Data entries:
Lemma bit_xor_flags (f : Z) :
  0 <= f < 8 ->
  0 <= JS.bit_xor f MOUNTED < 8
  /\ 0 <= JS.bit_xor f (JS.bit_or DIRTY UPDATING) < 8.
Proof. intros H. split; flag_cases H. Qed.

Lemma new_well_formed (id : nat) (type : Value -> TemplateResult)
  (props : Value) :
  BlockLifecycle.well_formed (Block.new id type props).
Proof.
  split; [vm_compute; split; [discriminate | reflexivity]|].
  simpl. intros [[x Hx]|[x Hx]]; discriminate.
Qed.

Lemma apply_well_formed (op : BlockLifecycle.Op) (b b' : Block) (w w' : Env) :
  BlockLifecycle.well_formed b ->
  BlockLifecycle.apply op b w = Ok (b', w') ->
  BlockLifecycle.well_formed b'.
Proof.
  intros [Hf Ht] H. destruct op as [p| | |part|hooks|part]; simpl in H.
  - injection H as <- <-. unfold Block.setProps.
    destruct (negb _); [|split; assumption].
    split; [apply bit_or_flags; exact Hf | exact Ht].
  - unfold Block.forceUpdate in H. destruct (_ || _); injection H as <- <-.
    + split; assumption.
    + split; [apply bit_or_flags; exact Hf | exact Ht].
  - destruct (render_inversion _ _ _ _ H) as (b1 & -> & _).
    split; [apply bit_xor_flags; exact Hf|].
    intros _. simpl. eauto.
  - injection H as <- <-. split; [apply bit_or_flags; exact Hf|].
    simpl. intros [Hp|Hp]; apply Ht; left; exact Hp.
  - injection H as <- <-. split; [apply bit_xor_flags; exact Hf | exact Ht].
  - injection H as <- <-. unfold BlockLifecycle.update.
    destruct (negb _); [|split; assumption].
    split; [exact Hf|]. simpl. intros [Hp|Hp]; apply Ht; left; exact Hp.
Qed.

Lemma run_well_formed (ops : list BlockLifecycle.Op) (b b' : Block)
  (w w' : Env) :
  BlockLifecycle.well_formed b ->
  BlockLifecycle.run ops b w = Ok (b', w') ->
  BlockLifecycle.well_formed b'.
Proof.
  revert b w. induction ops as [|op ops IH]; intros b w Hwf H.
  - injection H as <- <-. exact Hwf.
  - simpl in H.
    destruct (BlockLifecycle.apply op b w) as [[b1 w1]|] eqn:E;
      simpl in H; [|discriminate].
    exact (IH b1 w1 (apply_well_formed _ _ _ _ _ Hwf E) H).
Qed.

(** On a block with a memoized template, or with no mount point at all,
    [render] never reaches [WeakMap.set] with [null] as the key. *)
Lemma render_key_not_null (b : Block) (w : Env) :
  BlockLifecycle.well_formed b ->
  Block.render b w <> Throw "invalid value used as weak map key".
Proof.
  intros [_ Ht]. unfold Block.render.
  set (r := _type b (_pendingProps b)).
  destruct (_memoizedMountPoint b) as [memoized|] eqn:Emp; simpl.
  - destruct (Ht (or_intror (ex_intro _ memoized eq_refl))) as [t Et].
    rewrite Et.
    destruct (negb (Block.same_template (Some t) (template r))).
    + destruct (_cachedMountPoints b) as [cache|]; simpl.
      * destruct (cache !! tpl_id (template r)); simpl; [discriminate|].
        unfold Block.template_mount. destruct (decide _); simpl; discriminate.
      * unfold Block.template_mount. destruct (decide _); simpl; discriminate.
    + unfold Block.template_patch. destruct (decide _); simpl; discriminate.
  - unfold Block.template_mount. destruct (decide _); simpl; discriminate.
Qed.

(** X1.  Whatever sequence of [setProps], [forceUpdate], [render], [mount],
    [unmount] and [update] a new block has gone through, its flags are made
    of the three flag bits and, as the comment in [render] says, a block with
    a mount point has a memoized template; so [render] never passes [null]
    to [WeakMap.set]. *)
Theorem block_invariant (ops : list BlockLifecycle.Op) (id : nat)
  (type : Value -> TemplateResult) (props : Value) (b : Block) (w w' : Env) :
  BlockLifecycle.run ops (Block.new id type props) w = Ok (b, w') ->
  0 <= _flags b < 8
  /\ (is_Some (_pendingMountPoint b) \/ is_Some (_memoizedMountPoint b) ->
      is_Some (_memoizedTemplate b))
  /\ forall w1 : Env,
       Block.render b w1 <> Throw "invalid value used as weak map key".
Proof.
  intros H.
  assert (Hwf := run_well_formed _ _ _ _ _ (new_well_formed id type props) H).
  split; [exact (proj1 Hwf)|]. split; [exact (proj2 Hwf)|].
  intros w1. apply render_key_not_null. exact Hwf.
Qed.

(** X2.  The first render of a new block returns with [UPDATING] set, and
    [mount] keeps it: from then on [forceUpdate] changes nothing and
    requests nothing, however often it is called. *)
Theorem forceUpdate_ignored_after_first_render
  (id : nat) (type : Value -> TemplateResult) (props : Value)
  (b1 : Block) (w w1 : Env) (part n : nat) :
  Block.render (Block.new id type props) w = Ok (b1, w1) ->
  Block.has_flag UPDATING (fst (Block.mount part b1 w1)) = true
  /\ Block.has_flag MOUNTED (fst (Block.mount part b1 w1)) = true
  /\ Block.forceUpdate_times n
       (fst (Block.mount part b1 w1)) (snd (Block.mount part b1 w1))
     = Block.mount part b1 w1.
Proof.
  intros H.
  assert (Hu : Block.has_flag UPDATING b1 = true).
  { apply (render_sets_UPDATING_when_clear _ _ _ _ H). reflexivity. }
  assert (Hm : Block.has_flag UPDATING (fst (Block.mount part b1 w1)) = true
               /\ Block.has_flag MOUNTED (fst (Block.mount part b1 w1))
                  = true).
  { rewrite has_UPDATING in Hu. rewrite has_UPDATING, has_MOUNTED.
    unfold Block.mount, Block.with_memoizedMountPoint, Block.with_flags.
    cbn [fst _flags]. rewrite !bit_or_testbit by lia. rewrite Hu.
    split; [reflexivity|]. change (Z.testbit MOUNTED 0) with true.
    apply orb_true_r. }
  split; [exact (proj1 Hm)|]. split; [exact (proj2 Hm)|].
  rewrite forceUpdate_times_noop by exact (proj1 Hm).
  destruct (Block.mount part b1 w1). reflexivity.
Qed.
Lemma discipline_step T existing t0 tm s s' :
  reconciling T existing s ∧ update_discipline existing t0 s →
  new_entries s ≠ ∅ →
  iteration existing T tm s = (Normal, s') →
  reconciling T existing s' ∧ update_discipline existing t0 s'.
Proof.
  intros [Hrec Hdisc] Hne Hit.
  split; [by eapply reconciling_step|].
  destruct Hrec as [_ Hdis].
  destruct Hdisc as (tr & Htr & Hnd & Htargets & Hcreated & Hshape & Hfull).
  specialize (Hfull Hne).
  assert (∀ j, j ∈ update_targets tr →
               ∃ it ents, store s !! j = Some it ∧ item_entities it = Some ents ∧
                          50 ≤ length ents) as Hfilled.
  { intros j [_ (it & ents & ? & ? & [?|?])]%Htargets; [|done].
    by exists it, ents. }
  apply iteration_cases in Hit as
    [(pre & i & post & it & ents & id & label & Hex & _ & Hi & Hents & Hlen
      & Hroom & Hid & Hlabel & _ & ->)
    |[(c & Hskip & _ & _ & ->)|(e & ? & _)]]; [| |done|done].
  - assert (i ∈ existing) as Hiex.
    { rewrite Hex. apply elem_of_app. right. by left. }
    assert (creates tr = []) as Hnocreate.
    { destruct (creates tr) eqn:Hc; [done|].
      assert (Forall (skipped s) existing) as Hall by by apply Hcreated.
      rewrite Forall_forall in Hall. specialize (Hall i Hiex).
      destruct (skipped_full existing s i it Hdis Hne Hiex Hi Hall)
        as (ents' & ? & ?). simplify_eq. lia. }
    destruct (length_to_pack_eq existing s i it ents Hdis Hiex Hi)
      as [Hk Hsame].
    exists (tr ++ dispatch tm
              (UpdateList i id label (ents ++ (keyword <$> to_pack s it ents)))).
    simpl. split; [by rewrite Htr, app_assoc|].
    rewrite update_targets_snoc, creates_snoc, intents_app, intents_dispatch.
    simpl. rewrite app_nil_r.
    split; [|split; [|split; [|split]]].
    + apply NoDup_app. split; [done|]. split; [|apply NoDup_singleton].
      intros j Hj ->%list_elem_of_singleton.
      destruct (Hfilled i Hj) as (it' & ents' & ? & ? & ?). simplify_eq. lia.
    + intros j [Hj| ->%list_elem_of_singleton]%elem_of_app.
      * split; [by apply Htargets|].
        destruct (Hfilled j Hj) as (it' & ents' & Hj' & ? & ?).
        exists it', ents'. simpl. split; [|by auto].
        rewrite list_lookup_insert_ne; [done|].
        intros <-. simplify_eq. lia.
      * split; [done|]. eexists _, _. simpl.
        split; [by apply list_lookup_insert_eq; eapply lookup_lt_Some|].
        split; [done|].
        rewrite length_app, length_fmap, Hk.
        destruct (decide (size (new_entries s) ≤ 50 - length ents)).
        -- right. unfold to_pack. rewrite Hsame. by apply remove_taken_all.
        -- left. lia.
    + by rewrite Hnocreate.
    + apply run_shape_snoc; [done..|]. intros _. by apply creates_nil.
    + intros Hne'. apply all_full_snoc; [done|]. intros _. simpl.
      rewrite length_app, length_fmap, Hk.
      destruct (decide (size (new_entries s) ≤ 50 - length ents)); [|lia].
      destruct Hne'. unfold to_pack. rewrite Hsame. by apply remove_taken_all.
  - eexists (tr ++ dispatch tm (CreateList _ _)).
    simpl. split; [by rewrite Htr, app_assoc|].
    rewrite update_targets_snoc, creates_snoc, intents_app, intents_dispatch.
    simpl. rewrite app_nil_r.
    split; [done|]. split; [|split; [|split]].
    + intros j Hj. split; [by apply Htargets|].
      destruct (Hfilled j Hj) as (it' & ents' & Hj' & ? & ?).
      exists it', ents'. auto.
    + intros _. eapply Forall_impl; [exact Hskip|].
      intros j. unfold skipped. simpl.
      destruct (store s !! j) as [it'|]; [|done].
      intros (ents' & ? & [?|Hsub]); exists ents'; split; auto.
      right. intros x [Hx _]%elem_of_difference. by apply Hsub.
    + by apply run_shape_snoc.
    + intros _. by apply all_full_snoc.
Qed.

* Work task *
What is asked for is an exact copy of the lines above from the one containing "destruct (decide (size (new_entries s) ≤ 50 - length ents));" through the one containing "intros (ents' &", and only those.

* Response to the task *
      destruct (decide (size (new_entries s) ≤ 50 - length ents)); [|lia].
      destruct Hne'. unfold to_pack. rewrite Hsame. by apply remove_taken_all.
  - eexists (tr ++ dispatch tm (CreateList _ _)).
    simpl. split; [by rewrite Htr, app_assoc|].
    rewrite update_targets_snoc, creates_snoc, intents_app, intents_dispatch.
    simpl. rewrite app_nil_r.
    split; [done|]. split; [|split; [|split]].
    + intros j Hj. split; [by apply Htargets|].
      destruct (Hfilled j Hj) as (it' & ents' & Hj' & ? & ?).
      exists it', ents'. auto.
    + intros _. eapply Forall_impl; [exact Hskip|].
      intros j. unfold skipped. simpl.
      destruct (store s !! j) as [it'|]; [|done].
      intros (ents' & ? & [?|Hsub]); exists ents'; split; auto.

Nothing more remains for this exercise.